Count the lines below containing "InstanceType". Number only.

Start of DATA SHOWN

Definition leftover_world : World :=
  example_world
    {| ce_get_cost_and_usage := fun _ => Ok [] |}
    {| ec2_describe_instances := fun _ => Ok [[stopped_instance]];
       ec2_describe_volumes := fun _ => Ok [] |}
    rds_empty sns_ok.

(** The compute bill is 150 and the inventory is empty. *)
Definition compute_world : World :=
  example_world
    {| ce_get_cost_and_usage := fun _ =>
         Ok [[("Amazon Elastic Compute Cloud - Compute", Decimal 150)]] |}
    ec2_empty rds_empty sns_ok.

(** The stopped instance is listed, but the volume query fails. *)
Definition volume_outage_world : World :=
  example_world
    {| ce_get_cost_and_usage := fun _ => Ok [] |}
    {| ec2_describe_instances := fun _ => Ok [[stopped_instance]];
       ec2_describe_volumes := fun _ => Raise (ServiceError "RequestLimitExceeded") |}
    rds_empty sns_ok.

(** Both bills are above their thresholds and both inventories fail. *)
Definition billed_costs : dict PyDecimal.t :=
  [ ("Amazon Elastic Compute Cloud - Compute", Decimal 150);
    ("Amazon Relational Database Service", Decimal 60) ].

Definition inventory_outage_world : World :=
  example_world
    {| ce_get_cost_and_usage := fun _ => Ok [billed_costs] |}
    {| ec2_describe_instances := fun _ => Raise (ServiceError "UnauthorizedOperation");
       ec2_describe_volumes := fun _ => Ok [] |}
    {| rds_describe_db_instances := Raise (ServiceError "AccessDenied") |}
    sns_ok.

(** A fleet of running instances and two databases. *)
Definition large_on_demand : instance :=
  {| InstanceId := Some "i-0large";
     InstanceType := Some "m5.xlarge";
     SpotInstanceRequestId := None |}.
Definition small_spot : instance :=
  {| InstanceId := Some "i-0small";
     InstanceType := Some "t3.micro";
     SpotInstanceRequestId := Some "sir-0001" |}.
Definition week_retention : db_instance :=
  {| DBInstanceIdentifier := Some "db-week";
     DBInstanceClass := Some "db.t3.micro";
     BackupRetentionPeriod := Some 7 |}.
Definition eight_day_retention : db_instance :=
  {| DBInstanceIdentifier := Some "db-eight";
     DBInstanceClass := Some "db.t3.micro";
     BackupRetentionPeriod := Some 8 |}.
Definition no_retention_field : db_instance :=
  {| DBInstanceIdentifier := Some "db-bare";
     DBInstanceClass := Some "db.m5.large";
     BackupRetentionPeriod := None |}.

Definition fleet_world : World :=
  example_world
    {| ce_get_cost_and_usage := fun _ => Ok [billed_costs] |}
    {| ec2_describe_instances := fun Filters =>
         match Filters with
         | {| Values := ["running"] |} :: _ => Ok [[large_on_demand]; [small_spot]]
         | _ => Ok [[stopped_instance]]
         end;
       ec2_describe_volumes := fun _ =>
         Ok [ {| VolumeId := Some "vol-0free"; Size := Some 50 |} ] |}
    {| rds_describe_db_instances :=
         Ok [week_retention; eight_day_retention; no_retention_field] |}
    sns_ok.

End of DATA SHOWN

**OUTPUT BELOW**: 2